Perhaps because bicycling is a near daily habit for Modine, the 51-year-old does not dress the part. There is no fancy sleek racing shirt or Lycra shorts with reflective lightning bolts. Instead, Modine wears beige loafers, white slacks, and a red T-shirt beneath a pale-green striped long-sleeve henley.
Because the overcast sky threatens rain, Modine has chosen to ride his wife Cari’s Specialized Globe bike, equipped with fenders. Modine’s bicycle has no fenders, so the wheels can kick up puddles and any other wet debris you might find on city streets.
Modine’s first memory of loving biking came early. “My dad bought me this beautiful bicycle, like the one I rode up here on. I almost started crying. That was my first bike. It was so beautiful. But I wanted a Schwinn Stingray, you know with the banana seat, and he switched it out. I wanted the Corvette. Remember the Schwinn? It had a long frame. That was so cool. I had that bike forever,” he recounts.

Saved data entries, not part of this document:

(** rr_fill_queue on the bytes of [items]. *)
Lemma rr_fill_queue_decoded items s l before :
  rr_queue s = [] ->
  replaying s l before (log_bytes items) ->
  Forall writable items -> Forall typed_entry items ->
  Forall (fun e => short_name (variant e)) items ->
  exists s' l',
    rr_fill_queue s = Ok (tt, s')
    /\ Forall2 decoded_from (rr_queue s') (fst (fill_split 0 items))
    /\ replaying s' l' (before ++ log_bytes (fst (fill_split 0 items)))
                 (log_bytes (snd (fill_split 0 items)))
    /\ rr_max_num_queue_entries s'
       = Z.max (rr_max_num_queue_entries s)
               (Z.of_nat (length (fst (fill_split 0 items))))
    /\ panda_current_interrupt_request s'
       = panda_current_interrupt_request s
    /\ cpu s' = cpu s
    /\ host_effects s' = host_effects s.
Proof.
  intros Hq Hrep Hw Hty Hsh.
  assert (Hun : unread_bytes s = length (log_bytes items)).
  { destruct Hrep as (_ & Hl & _ & Hfp & _). unfold unread_bytes.
    now rewrite Hl, Hfp. }
  destruct (rr_fill_queue_loop_written items (S (unread_bytes s)) 0 s l
              before Hrep Hw Hty Hsh)
    as (s1 & l1 & q1 & Hloop & Hq1 & Hdec & Hrep1 & Hc1 & Hcpu1 & Hfx1
        & Hmax1).
  { rewrite Hun. pose proof (length_items_le items Hw). lia. }
  rewrite Hq in Hq1. cbn [app] in Hq1. rewrite <- Hq1 in Hdec.
  unfold rr_fill_queue. unfold bind at 1, get at 1. rewrite Hq.
  unfold bind at 1. cbn [rr_assert ret].
  unfold bind at 1. rewrite Hloop. unfold modify. rewrite Z.add_0_l.
  set (n := Z.of_nat (length (fst (fill_split 0 items)))).
  destruct (Z.gtb_spec n (rr_max_num_queue_entries s1)) as [Hgt|Hle].
  - exists (set_rr_max_num_queue_entries n s1), l1.
    split; [reflexivity|].
    split; [destruct s1; exact Hdec|].
    split; [now apply replaying_set_rr_max|].
    split; [destruct s1; cbn in *; lia|].
    split; [destruct s1; exact Hc1|].
    split; [destruct s1; exact Hcpu1|destruct s1; exact Hfx1].
  - exists s1, l1. split; [reflexivity|].
    split; [exact Hdec|]. split; [exact Hrep1|].
    split; [lia|]. repeat split; assumption.
Qed.
(** X11.  The snapshot of a cycle echoes the fuel mass, the altitude, the
    velocity and the phase of the object and the stamp it was given; its
    fuel at touchdown is the current fuel less the required fuel, which is
    never negative; and its margin is at most the fuel at touchdown less the
    100 kg reserve. *)
Theorem monitor_cycle_snapshot
    (current_time : Q) (stamp : string) (self : MarsLandingFuelSystem) :
  exists (snap : Snapshot) (self' : MarsLandingFuelSystem),
    monitor_cycle current_time stamp self = Ok (snap, self') /\
    snap_timestamp snap = stamp /\
    snap_mission_phase snap = mission_phase self /\
    snap_current_fuel snap = current_fuel_mass self /\
    snap_altitude snap = altitude self /\
    snap_velocity snap = velocity self /\
    0 <= snap_required_fuel snap /\
    snap_fuel_at_touchdown snap == snap_current_fuel snap - snap_required_fuel snap /\
    snap_fuel_margin snap <= snap_fuel_at_touchdown snap - 100.
Proof.
  destruct (monitor_cycle_values current_time stamp self)
    as (snap & self' & abort_fuel & Hrun & _ & Hvalues).
  cbv zeta in Hvalues.
  destruct Hvalues as (_ & _ & _ & Hfuel & _ & Htotal & _ & Hmargin & Htouch & _ & _
                       & Hself).
  destruct (monitor_cycle_stages current_time stamp self)
    as (c & self'' & p & e & a & _ & _ & _ & _ & Hrun').
  rewrite Hrun in Hrun'. injection Hrun' as Hsnap Hsame. subst self''.
  exists snap, self'. split; [exact Hrun|].
  assert (Hecho : snap_timestamp snap = stamp /\
                  snap_mission_phase snap = mission_phase self /\
                  snap_altitude snap = altitude self /\
                  snap_velocity snap = velocity self).
  { rewrite Hsnap, Hself. repeat split. }
  destruct Hecho as (Hstamp & Hphase & Halt & Hvel).
  split; [exact Hstamp|]. split; [exact Hphase|]. split; [exact Hfuel|].
  split; [exact Halt|]. split; [exact Hvel|]. split; [exact Htotal|].
  split; [rewrite Htouch, Hfuel; reflexivity|].
  rewrite Hmargin, Htouch. unfold SAFE_RESERVE.
  destruct (BURN_RATE_TOLERANCE <? _); lra.
Qed.

(** *** Alerts *)

(** The recommendations of the generator are those of its three rules, in
    the order of the rules. *)
Lemma generate_alerts_recommendations
    (safety_eval : SafetyEvaluation) (consumption_data : ConsumptionData)
    (prediction : FuelPrediction) (self : MarsLandingFuelSystem) :
  exists a : AlertPackage,
    generate_alerts safety_eval consumption_data prediction self = Ok (a, self) /\
    warnings a =
      shortage_warnings safety_eval ++ abort_window_warnings safety_eval
        ++ deviation_warnings consumption_data ++ time_warnings safety_eval /\
    recommendations a =
      shortage_recommendations safety_eval
        ++ deviation_recommendations consumption_data
        ++ (if bool_decide (status safety_eval = "NOMINAL")
               && (length (warnings a) =? 0)%nat
            then ["Continue nominal descent profile"] else []).
Proof.
  unfold generate_alerts, shortage_warnings, abort_window_warnings,
    deviation_warnings, time_warnings, shortage_recommendations,
    deviation_recommendations, ABORT_WINDOW_WARNING.
  destruct (fuel_sufficient safety_eval), (abort_capable safety_eval),
    (bool_decide (status safety_eval = "CRITICAL")),
    (anomaly_flag consumption_data),
    (ext_lt_bool (time_remaining safety_eval) ALERT_THRESHOLD),
    (bool_decide (status safety_eval = "NOMINAL"));
    cbn [negb andb app length Nat.eqb];
    (eexists; split; [reflexivity|]; split; reflexivity).
Qed.

(** X12.  The generator recommends continuing the nominal descent exactly
    when the status is NOMINAL and it has no warning to give, and then it
    recommends nothing else. *)
Theorem generate_alerts_continue_nominal
    (safety_eval : SafetyEvaluation) (consumption_data : ConsumptionData)
    (prediction : FuelPrediction) (self : MarsLandingFuelSystem) :
  exists a : AlertPackage,
    generate_alerts safety_eval consumption_data prediction self = Ok (a, self) /\
    ("Continue nominal descent profile" ∈ recommendations a <->
       status safety_eval = "NOMINAL" /\ warnings a = []) /\
    ("Continue nominal descent profile" ∈ recommendations a ->
       recommendations a = ["Continue nominal descent profile"]).
Proof.
  destruct (generate_alerts_recommendations safety_eval consumption_data prediction self)
    as (a & Hrun & Hwarn & Hrec).
  exists a. split; [exact Hrun|].
  rewrite Hrec. clear Hrec. rewrite Hwarn. clear Hwarn.
  unfold shortage_warnings, abort_window_warnings, deviation_warnings, time_warnings,
    shortage_recommendations, deviation_recommendations.
  destruct (fuel_sufficient safety_eval), (abort_capable safety_eval),
    (bool_decide (status safety_eval = "CRITICAL")),
    (anomaly_flag consumption_data),
    (ext_lt_bool (time_remaining safety_eval) ALERT_THRESHOLD);
    case_bool_decide as Hnominal;
    cbn [negb andb app length Nat.eqb];
    rewrite ?elem_of_cons, ?elem_of_nil;
    (split; [split|]);
    intros; repeat match goal with
            | H : _ /\ _ |- _ => destruct H
            | H : _ \/ _ |- _ => destruct H
            | H : False |- _ => destruct H
            end;
    try discriminate; try contradiction; try reflexivity;
    try (split; [assumption|reflexivity]); try (left; reflexivity).
Qed.

(** X13.  When the assessment says the fuel is insufficient, the first two
    warnings are the shortage and its deficit, and the recommendations open
    with the abort to orbit if the abort is possible and with the two
    emergency measures if it is not: a shortage never goes without a
    recommendation. *)
Theorem generate_alerts_shortage_first
    (safety_eval : SafetyEvaluation) (consumption_data : ConsumptionData)
    (prediction : FuelPrediction) (self : MarsLandingFuelSystem) :
  fuel_sufficient safety_eval = false ->
  exists (a : AlertPackage) (more_warnings more_recommendations : list string),
    generate_alerts safety_eval consumption_data prediction self = Ok (a, self) /\
    warnings a =
      "CRITICAL: Insufficient fuel for nominal landing"
        :: ("DEFICIT: " +:+ format_1f false (Qabs (fuel_margin safety_eval))
              +:+ " kg shortfall")
        :: more_warnings /\
    recommendations a =
      (if abort_capable safety_eval
       then ["IMMEDIATE: Consider abort to orbit"]
       else [ "EMERGENCY: Optimize trajectory NOW";
              "Consider emergency landing procedures" ])
        ++ more_recommendations /\
    "Continue nominal descent profile" ∉ more_recommendations.
Proof.
  intros Hshort.
  destruct (generate_alerts_recommendations safety_eval consumption_data prediction self)
    as (a & Hrun & Hwarn & Hrec).
  exists a. eexists. eexists. split; [exact Hrun|].
  rewrite Hrec, Hwarn.
  unfold shortage_warnings, shortage_recommendations. rewrite Hshort.
  cbn [app length Nat.eqb]. rewrite andb_false_r.
  split; [reflexivity|]. split; [reflexivity|].
  rewrite app_nil_r. unfold deviation_recommendations.
  destruct (anomaly_flag consumption_data).
  - rewrite list_elem_of_singleton. discriminate.
  - apply not_elem_of_nil.
Qed.

Lemma generate_alerts_shortage_first_caution :
  exists (a : AlertPackage) (more_warnings more_recommendations : list string),
    generate_alerts caution_assessment nominal_sample empty_prediction small_delta_state
      = Ok (a, small_delta_state) /\
    warnings a =
      "CRITICAL: Insufficient fuel for nominal landing"
        :: ("DEFICIT: " +:+ format_1f false (Qabs (fuel_margin caution_assessment))
              +:+ " kg shortfall")
        :: more_warnings /\
    recommendations a =
      (if abort_capable caution_assessment
       then ["IMMEDIATE: Consider abort to orbit"]
       else [ "EMERGENCY: Optimize trajectory NOW";
              "Consider emergency landing procedures" ])
        ++ more_recommendations /\
    "Continue nominal descent profile" ∉ more_recommendations.
Proof.
  apply (generate_alerts_shortage_first caution_assessment nominal_sample
           empty_prediction small_delta_state).
  reflexivity.
Defined.

(** X14.  Alerts on an assessment of the evaluator itself.  Under CRITICAL
    the fuel is insufficient and the abort impossible, so the warnings open
    with the shortage and its deficit, the recommendations open with the two
    emergency measures, and the abort-window warning is left out.  Under
    NOMINAL neither the shortage nor the abort-window rule fires: the only
    warnings are those of the deviation and of the time to depletion. *)
Theorem evaluate_then_generate_alerts
    (fuel required burn_rate : Q) (consumption_data : ConsumptionData)
    (prediction : FuelPrediction) (self : MarsLandingFuelSystem) :
  exists (e : SafetyEvaluation) (a : AlertPackage),
    evaluate_safety_margins fuel required burn_rate self = Ok (e, self) /\
    generate_alerts e consumption_data prediction self = Ok (a, self) /\
    priority a = status e /\
    (status e = "CRITICAL" ->
       warnings a =
         [ "CRITICAL: Insufficient fuel for nominal landing";
           "DEFICIT: " +:+ format_1f false (Qabs (fuel_margin e)) +:+ " kg shortfall" ]
           ++ deviation_warnings consumption_data ++ time_warnings e /\
       recommendations a =
         [ "EMERGENCY: Optimize trajectory NOW";
           "Consider emergency landing procedures" ]
           ++ deviation_recommendations consumption_data /\
       "WARNING: Abort-to-orbit window closing" ∉ warnings a) /\
    (status e = "NOMINAL" ->
       warnings a = deviation_warnings consumption_data ++ time_warnings e).
Proof.
  destruct (evaluate_safety_margins_total fuel required burn_rate self)
    as (abort_fuel & _ & Heval).
  eexists.
  match type of Heval with
  | _ = Ok (?e, _) =>
      destruct (generate_alerts_recommendations e consumption_data prediction self)
        as (a & Hrun & Hwarn & Hrec);
      destruct (generate_alerts_warnings e consumption_data prediction self)
        as (a' & Hrun' & _ & Hpriority)
  end.
  rewrite Hrun in Hrun'. injection Hrun' as <-.
  exists a. split; [exact Heval|]. split; [exact Hrun|].
  split; [exact Hpriority|].
  rewrite Hrec, Hwarn. clear Hrec Hwarn Hrun Hpriority Heval.
  unfold shortage_warnings, abort_window_warnings, shortage_recommendations.
  cbn [status fuel_sufficient abort_capable fuel_margin].
  assert (Hmono : (0 <=? fuel - required - SAFE_RESERVE) = true ->
                  (-50 <=? fuel - required - SAFE_RESERVE) = true).
  { rewrite !Qle_bool_iff. lra. }
  destruct (0 <=? fuel - required - SAFE_RESERVE);
    destruct (-50 <=? fuel - required - SAFE_RESERVE);
    try (specialize (Hmono eq_refl); discriminate Hmono); clear Hmono;
    destruct (abort_fuel + 50 <=? fuel);
    cbn [andb orb negb app]; (split; intros Hstatus; try discriminate Hstatus).
  all: try reflexivity.
  all: rewrite ?bool_decide_eq_true_2 by reflexivity;
       rewrite ?bool_decide_eq_false_2 by discriminate;
       cbn [andb negb app length Nat.eqb].
  all: rewrite ?app_nil_r.
  all: split; [reflexivity|]; split; [reflexivity|].
  all: fold ABORT_WINDOW_WARNING;
       rewrite !not_elem_of_cons; split; [apply abort_window_not_shortage|];
       split; [apply abort_window_not_deficit|];
       rewrite not_elem_of_app; unfold deviation_warnings, time_warnings;
       destruct (anomaly_flag consumption_data);
       destruct (ext_lt_bool _ ALERT_THRESHOLD);
       rewrite ?not_elem_of_cons; repeat split;
       try apply not_elem_of_nil;
       try apply abort_window_not_deviation; try apply abort_window_not_time.
Qed.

“But the first real fantastic memory of riding a bike was after sneaking out of the house and going over to my girlfriend Anne’s house when I was 17 years old. It was Imperial Beach, California, so for the … ride home there was an offshore breeze. Just tasting the salt in the air, the quiet of 3 o’clock in the morning, the cool night air—that’s my ultimate bicycle experience.”